[EXERCISE MATERIAL Boundary: Start]

(** [x & (1 << k)] on an int, the sign bit included. *)
Lemma land_s32_bit x k : 0 ≤ k < 32 → truthy (s32 x .& s32 (1 .<< k)) = Z.testbit x k.
Proof.
  intros Hk. rewrite <-testbit_s32 by done. destruct (decide (k = 31)) as [->|].
  - change (s32 (1 .<< 31)) with (-1 .<< 31). unfold truthy. rewrite s32_sign.
    pose proof (s32_range x). destruct (Z.ltb_spec (s32 x) 0) as [Hs|Hs].
    + apply negb_true_iff, Z.eqb_neq. intros H0.
      assert (Z.testbit (s32 x .& (-1 .<< 31)) 31 = false) as H1 by by rewrite H0.
      rewrite Z.land_spec, s32_sign in H1. apply Z.ltb_lt in Hs. by rewrite Hs in H1.
    + apply negb_false_iff, Z.eqb_eq. apply Z.bits_inj'. intros i Hi.
      rewrite Z.land_spec, Z.bits_0. destruct (decide (i < 31)).
      * by rewrite Z.shiftl_spec_low, andb_false_r by lia.
      * by rewrite (testbit_above (s32 x) 31) by lia.
  - rewrite (s32_small (1 .<< k)); [apply land_bit; lia|].
    rewrite Z.shiftl_mul_pow2 by lia. pose proof (Z.pow_lt_mono_r 2 k 31). lia.
Qed.

Lemma u32_lor x y : u32 (x .| y) = u32 x .| u32 y.
Proof. bitwise. Qed.

(** Bit fields that do not overlap add up. *)
Lemma lor_add_field a b k : 0 ≤ k → 0 ≤ a < 2 ^ k → a .| (b * 2 ^ k) = a + b * 2 ^ k.
Proof.
  intros Hk Ha. rewrite <-Z.shiftl_mul_pow2 by done. symmetry. apply Z.add_nocarry_lor.
  apply Z.bits_inj'. intros i Hi. autorewrite with bits. destruct (decide (i < k)).
  - rewrite (Z.testbit_neg_r b) by lia. by rewrite andb_false_r.
  - by rewrite (testbit_above a k) by lia.
Qed.

(** A mask of [k] low ones is a remainder: the ring buffers of the drivers. *)
Lemma land_mask_mod x k : 0 ≤ k → x .& (2 ^ k - 1) = x `mod` 2 ^ k.
Proof. intros. replace (2 ^ k - 1) with (Z.ones k) by (rewrite Z.ones_equiv; lia). by apply Z.land_ones. Qed.

(** [x & ~(2^k - 1)]: rounding down to an alignment. *)
Lemma align_down x k : is_u32 x → 0 ≤ k ≤ 32 → x .& ~32 (2 ^ k - 1) = 2 ^ k * (x / 2 ^ k).
Proof.
  intros Hx Hk. assert (0 < 2 ^ k) by (apply Z.pow_pos_nonneg; lia).
  transitivity (Z.ldiff x (Z.ones k)).
  - apply (bits_inj_below 32).
    + apply land_range_l; [lia|done|apply u32_range].
    + rewrite Z.ldiff_ones_r, Z.shiftr_div_pow2, Z.shiftl_mul_pow2 by lia. unfold is_u32 in Hx.
      pose proof (Z.mul_div_le x (2 ^ k)). pose proof (Z.div_pos x (2 ^ k)). nia.
    + intros i Hi. replace (2 ^ k - 1) with (Z.ones k) by (rewrite Z.ones_equiv; lia).
      rewrite Z.land_spec, testbit_u32, Z.lnot_spec, Z.ldiff_spec, bool_decide_true by lia. done.
  - rewrite Z.ldiff_ones_r, Z.shiftr_div_pow2, Z.shiftl_mul_pow2 by lia. lia.
Qed.

(** [n & (n - 1) == 0] for a positive [n]: the power-of-two test. *)
Lemma land_pred_pow2 n : 0 < n → n .& (n - 1) = 0 → n = 2 ^ Z.log2 n.
Proof.
  intros Hn H. pose proof (Z.log2_spec n Hn) as [Hlo Hhi].
  destruct (decide (n = 2 ^ Z.log2 n)) as [|Hne]; [done|]. exfalso.
  assert (Z.log2 (n - 1) = Z.log2 n) as Hl.
  { apply Z.log2_unique; [apply Z.log2_nonneg|]. lia. }
  assert (Z.testbit (n .& (n - 1)) (Z.log2 n) = true) as Hb.
  { rewrite Z.land_spec, Z.bit_log2 by done. simpl.
    rewrite <-Hl. apply Z.bit_log2.
    assert (0 < 2 ^ Z.log2 n) by (apply Z.pow_pos_nonneg; [lia|apply Z.log2_nonneg]). lia. }
  rewrite H, Z.testbit_0_l in Hb. done.
Qed.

[EXERCISE MATERIAL Boundary: End]

- INSTRUCTIONS TO FOLLOW -
Filter the records for the string "intros" and copy every line that holds it.

- WRITTEN SOLUTION -
  intros Hk. rewrite <-testbit_s32 by done. destruct (decide (k = 31)) as [->|].
    + apply negb_true_iff, Z.eqb_neq. intros H0.
    + apply negb_false_iff, Z.eqb_eq. apply Z.bits_inj'. intros i Hi.
  intros Hk Ha. rewrite <-Z.shiftl_mul_pow2 by done. symmetry. apply Z.add_nocarry_lor.
  apply Z.bits_inj'. intros i Hi. autorewrite with bits. destruct (decide (i < k)).
Proof. intros. replace (2 ^ k - 1) with (Z.ones k) by (rewrite Z.ones_equiv; lia). by apply Z.land_ones. Qed.
  intros Hx Hk. assert (0 < 2 ^ k) by (apply Z.pow_pos_nonneg; lia).
    + intros i Hi. replace (2 ^ k - 1) with (Z.ones k) by (rewrite Z.ones_equiv; lia).
  intros Hn H. pose proof (Z.log2_spec n Hn) as [Hlo Hhi].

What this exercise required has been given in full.